Ehe Jumpy antworten konnte, entmaterialisierte er.
*
Ras Tschubai war am Ende seiner Kräfte und am Ende seiner Hoffnung.
Die Temperatur im Innern seines Anzugs war angestiegen. Er konnte nicht teleportieren, was aber nicht allein an den magnetischen Strömen lag, die ihn immer wieder packten und aus der Bahn schleuderten. Er mußte seine Fähigkeit zum Teil eingebüßt haben, als er durch den HÜ-Schirm in die fünfte Dimension geschleudert wurde. Sie würde zurückkehren, wenn er lange genug lebte. Aber im Augenblick sah es nicht danach aus.

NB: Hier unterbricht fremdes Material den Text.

Definition hour : Z := 3600 * second.
Definition GetDNSStats (e : env) (i : nat) (d : DB) (orgID : string) (hoursBack : Z) : option (list DNSQueryStats) :=
  match uuid orgID with
  | Some org =>
      if ok e i
      then Some (merge_sort (λ a b, (q_hour b <=? q_hour a)%Z)
                   (List.filter (λ s, bool_decide (q_org s = org) && (db_now e - hoursBack * hour <=? q_hour s)%Z) (stats d)))
      else None
  | None => None
  end.
Definition recent (e : env) (org : string) (hoursBack : Z) (r : log_row) : bool :=
  bool_decide (l_org r = org) && (db_now e - hoursBack * hour <=? l_created r)%Z.
Definition GetDomainCount (e : env) (i : nat) (d : DB) (orgID : string) (hoursBack : Z) : option nat :=
  match uuid orgID with
  | Some org => if ok e i then Some (length (remove_dups (l_domain ∘ snd <$> matching e d (recent e org hoursBack)))) else None
  | None => None
  end.
(** [ROUND(100.0 * n / total, 2)], in hundredths; the null of an empty log does not scan. *)
Definition percent (n total : nat) : option Z :=
  if total =? 0 then None else Some ((2 * 10000 * Z.of_nat n + Z.of_nat total) / (2 * Z.of_nat total))%Z.
Definition not_allowed (r : log_row) : bool := negb (bool_decide (l_verdict r = "allow")).
Definition GetBlockRatePercent (e : env) (i : nat) (d : DB) (orgID : string) (hoursBack : Z) : option Z :=
  match uuid orgID with
  | Some org =>
      let rows := matching e d (recent e org hoursBack) in
      if ok e i then percent (length (List.filter (not_allowed ∘ snd) rows)) (length rows) else None
  | None => None
  end.
Definition old (e : env) (org : string) (days : Z) (r : log_row) : bool :=
  bool_decide (l_org r = org) && (l_created r <? db_now e - days * (24 * hour))%Z.
Definition DeleteOldLogs (e : env) (d : DB) (orgID : string) (daysOld : Z) : DB * option nat :=
  match uuid orgID with
  | Some org =>
      if ok e 0
      then (mkDB (filter (λ kv, old e org daysOld (snd kv) = false) (logs d)) (errors d) (stats d) (organizations d),
            Some (length (matching e d (old e org daysOld))))
      else (d, None)
  | None => (d, None)
  end.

Er näherte sich schnell der Todesgrenze, denn, auf Sol geeicht, würde der Anzug fünfundzwanzig Millionen Kilometer von der Sonne entfernt seine Schutzeigenschaften einbüßen. Vielleicht noch drei oder vier Millionen Kilometer, dann war es soweit.
Ras schaltete noch einmal das Radio ein, aber die Störungen überlagerten alles andere. Selbst wenn es Funkverkehr in der Nähe gab, so würde er nichts empfangen können.
So eine Hitze, dachte er verzweifelt. Das kann ich nicht aushalten. Ich werde doch Schluß machen, bevor ich ersticke. Noch fünf Minuten...
Die Sonne war eine riesige Scheibe mit unregelmäßigem Rand. Er war an vielen Stellen eingebuchtet. An anderen wieder schien er eruptieren zu wollen, denn gewaltige Feuersäulen schossen in den Raum hinaus, verteilten sich und kehrten in Form gigantischer Tropfen wieder zur Sonne zurück.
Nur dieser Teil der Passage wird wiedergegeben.